Return every line below in which "through" appears.
═════ Source data ═════
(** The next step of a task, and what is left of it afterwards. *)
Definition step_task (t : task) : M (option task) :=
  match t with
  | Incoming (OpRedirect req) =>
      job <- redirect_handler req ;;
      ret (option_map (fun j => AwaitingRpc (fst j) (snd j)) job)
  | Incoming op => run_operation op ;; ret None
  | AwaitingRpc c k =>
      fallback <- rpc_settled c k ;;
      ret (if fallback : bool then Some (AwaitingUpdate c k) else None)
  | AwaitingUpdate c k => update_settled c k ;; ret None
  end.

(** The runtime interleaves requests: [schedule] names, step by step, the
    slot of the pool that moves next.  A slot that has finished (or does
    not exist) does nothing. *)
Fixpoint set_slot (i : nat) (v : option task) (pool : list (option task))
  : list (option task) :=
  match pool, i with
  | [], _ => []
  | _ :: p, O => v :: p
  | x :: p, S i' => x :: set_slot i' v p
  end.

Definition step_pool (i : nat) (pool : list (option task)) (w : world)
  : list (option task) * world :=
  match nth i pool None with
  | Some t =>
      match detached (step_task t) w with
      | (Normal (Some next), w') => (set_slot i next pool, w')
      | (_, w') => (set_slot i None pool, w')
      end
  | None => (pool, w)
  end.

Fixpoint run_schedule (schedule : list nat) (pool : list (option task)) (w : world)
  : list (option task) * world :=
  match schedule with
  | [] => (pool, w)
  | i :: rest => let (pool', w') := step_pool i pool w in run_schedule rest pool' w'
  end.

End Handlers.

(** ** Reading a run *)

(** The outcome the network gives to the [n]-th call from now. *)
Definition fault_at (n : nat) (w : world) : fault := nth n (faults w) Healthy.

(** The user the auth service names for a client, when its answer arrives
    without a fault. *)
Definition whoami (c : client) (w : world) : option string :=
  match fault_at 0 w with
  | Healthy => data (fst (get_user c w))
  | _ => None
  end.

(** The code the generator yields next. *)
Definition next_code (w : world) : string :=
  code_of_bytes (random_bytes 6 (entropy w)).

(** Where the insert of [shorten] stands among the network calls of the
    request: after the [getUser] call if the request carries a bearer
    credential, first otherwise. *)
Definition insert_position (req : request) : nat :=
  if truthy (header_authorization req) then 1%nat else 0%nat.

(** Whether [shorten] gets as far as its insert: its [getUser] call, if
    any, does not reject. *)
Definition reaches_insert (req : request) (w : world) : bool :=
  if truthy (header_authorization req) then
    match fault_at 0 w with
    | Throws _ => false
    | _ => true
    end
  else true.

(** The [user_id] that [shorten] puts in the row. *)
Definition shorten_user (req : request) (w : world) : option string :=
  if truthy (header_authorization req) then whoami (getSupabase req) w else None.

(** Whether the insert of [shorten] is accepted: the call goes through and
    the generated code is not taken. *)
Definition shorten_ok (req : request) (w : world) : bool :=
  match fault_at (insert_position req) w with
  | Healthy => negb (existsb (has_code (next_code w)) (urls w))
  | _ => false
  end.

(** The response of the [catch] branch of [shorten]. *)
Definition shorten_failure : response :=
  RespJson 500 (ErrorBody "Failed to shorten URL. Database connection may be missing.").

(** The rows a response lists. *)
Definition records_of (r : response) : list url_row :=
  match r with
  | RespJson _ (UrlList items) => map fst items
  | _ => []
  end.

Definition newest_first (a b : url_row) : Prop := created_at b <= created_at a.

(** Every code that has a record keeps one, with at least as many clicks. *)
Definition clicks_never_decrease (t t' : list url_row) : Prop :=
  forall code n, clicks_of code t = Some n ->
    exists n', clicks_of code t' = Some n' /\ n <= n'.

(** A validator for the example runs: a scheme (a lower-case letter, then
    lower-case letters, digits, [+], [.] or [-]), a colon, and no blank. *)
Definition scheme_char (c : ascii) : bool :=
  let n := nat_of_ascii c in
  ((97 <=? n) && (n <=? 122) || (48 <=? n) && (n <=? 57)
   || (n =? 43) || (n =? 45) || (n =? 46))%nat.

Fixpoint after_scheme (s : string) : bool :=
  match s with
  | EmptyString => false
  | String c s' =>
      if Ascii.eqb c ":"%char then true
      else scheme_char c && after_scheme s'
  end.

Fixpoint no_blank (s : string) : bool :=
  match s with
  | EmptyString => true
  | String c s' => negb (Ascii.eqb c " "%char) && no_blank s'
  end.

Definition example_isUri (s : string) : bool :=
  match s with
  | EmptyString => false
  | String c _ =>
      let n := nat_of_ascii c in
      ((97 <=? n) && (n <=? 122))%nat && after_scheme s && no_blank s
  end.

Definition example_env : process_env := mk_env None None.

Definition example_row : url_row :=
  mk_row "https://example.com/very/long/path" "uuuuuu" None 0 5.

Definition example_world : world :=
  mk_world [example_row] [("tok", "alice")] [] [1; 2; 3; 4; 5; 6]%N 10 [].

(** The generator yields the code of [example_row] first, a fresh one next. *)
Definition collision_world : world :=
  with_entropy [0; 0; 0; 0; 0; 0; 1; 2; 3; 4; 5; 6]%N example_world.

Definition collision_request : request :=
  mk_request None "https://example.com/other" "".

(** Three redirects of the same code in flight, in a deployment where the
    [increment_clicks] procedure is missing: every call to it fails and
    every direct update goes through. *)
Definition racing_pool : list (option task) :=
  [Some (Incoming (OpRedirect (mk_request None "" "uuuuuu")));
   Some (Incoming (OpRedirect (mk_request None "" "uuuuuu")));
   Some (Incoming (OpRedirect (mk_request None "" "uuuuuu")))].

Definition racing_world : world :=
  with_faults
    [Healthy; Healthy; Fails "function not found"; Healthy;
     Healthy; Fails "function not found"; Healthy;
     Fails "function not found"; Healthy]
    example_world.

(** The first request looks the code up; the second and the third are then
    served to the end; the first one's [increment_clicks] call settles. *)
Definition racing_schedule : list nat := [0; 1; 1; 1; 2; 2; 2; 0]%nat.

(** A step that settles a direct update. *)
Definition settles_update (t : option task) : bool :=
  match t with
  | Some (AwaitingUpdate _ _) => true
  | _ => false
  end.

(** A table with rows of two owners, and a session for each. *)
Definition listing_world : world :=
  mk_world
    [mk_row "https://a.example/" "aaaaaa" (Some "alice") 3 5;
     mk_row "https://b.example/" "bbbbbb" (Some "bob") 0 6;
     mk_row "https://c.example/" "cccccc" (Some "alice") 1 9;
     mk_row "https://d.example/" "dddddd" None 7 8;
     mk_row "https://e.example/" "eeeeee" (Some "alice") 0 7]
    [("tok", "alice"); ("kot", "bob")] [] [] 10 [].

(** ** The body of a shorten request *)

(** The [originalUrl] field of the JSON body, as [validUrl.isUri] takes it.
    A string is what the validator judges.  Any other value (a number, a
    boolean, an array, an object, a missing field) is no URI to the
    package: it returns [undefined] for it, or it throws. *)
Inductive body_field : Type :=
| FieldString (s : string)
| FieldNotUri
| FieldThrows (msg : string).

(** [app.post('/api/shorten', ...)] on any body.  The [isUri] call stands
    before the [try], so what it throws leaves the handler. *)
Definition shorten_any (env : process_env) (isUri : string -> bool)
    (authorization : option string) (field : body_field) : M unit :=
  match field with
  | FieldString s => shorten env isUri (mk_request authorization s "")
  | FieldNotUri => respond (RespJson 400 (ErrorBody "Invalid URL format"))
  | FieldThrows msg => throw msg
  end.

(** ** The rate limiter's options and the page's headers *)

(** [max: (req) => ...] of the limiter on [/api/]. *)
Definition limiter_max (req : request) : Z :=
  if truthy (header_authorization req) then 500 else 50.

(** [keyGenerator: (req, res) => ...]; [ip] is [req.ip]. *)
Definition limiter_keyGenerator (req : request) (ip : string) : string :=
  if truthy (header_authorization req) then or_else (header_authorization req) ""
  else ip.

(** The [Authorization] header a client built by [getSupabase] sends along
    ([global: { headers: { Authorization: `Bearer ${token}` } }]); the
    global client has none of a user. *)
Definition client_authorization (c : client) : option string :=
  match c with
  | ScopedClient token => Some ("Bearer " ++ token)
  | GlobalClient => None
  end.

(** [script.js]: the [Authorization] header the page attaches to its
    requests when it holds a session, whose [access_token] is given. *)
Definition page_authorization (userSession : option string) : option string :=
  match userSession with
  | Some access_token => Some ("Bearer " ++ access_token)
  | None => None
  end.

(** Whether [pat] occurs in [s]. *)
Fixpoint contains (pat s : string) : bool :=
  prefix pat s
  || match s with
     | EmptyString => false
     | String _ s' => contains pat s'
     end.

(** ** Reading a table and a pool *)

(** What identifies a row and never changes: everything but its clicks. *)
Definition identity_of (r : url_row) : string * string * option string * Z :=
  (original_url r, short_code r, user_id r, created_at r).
═════
Answer below
(** Whether the insert of [shorten] is accepted: the call goes through and
    every direct update goes through. *)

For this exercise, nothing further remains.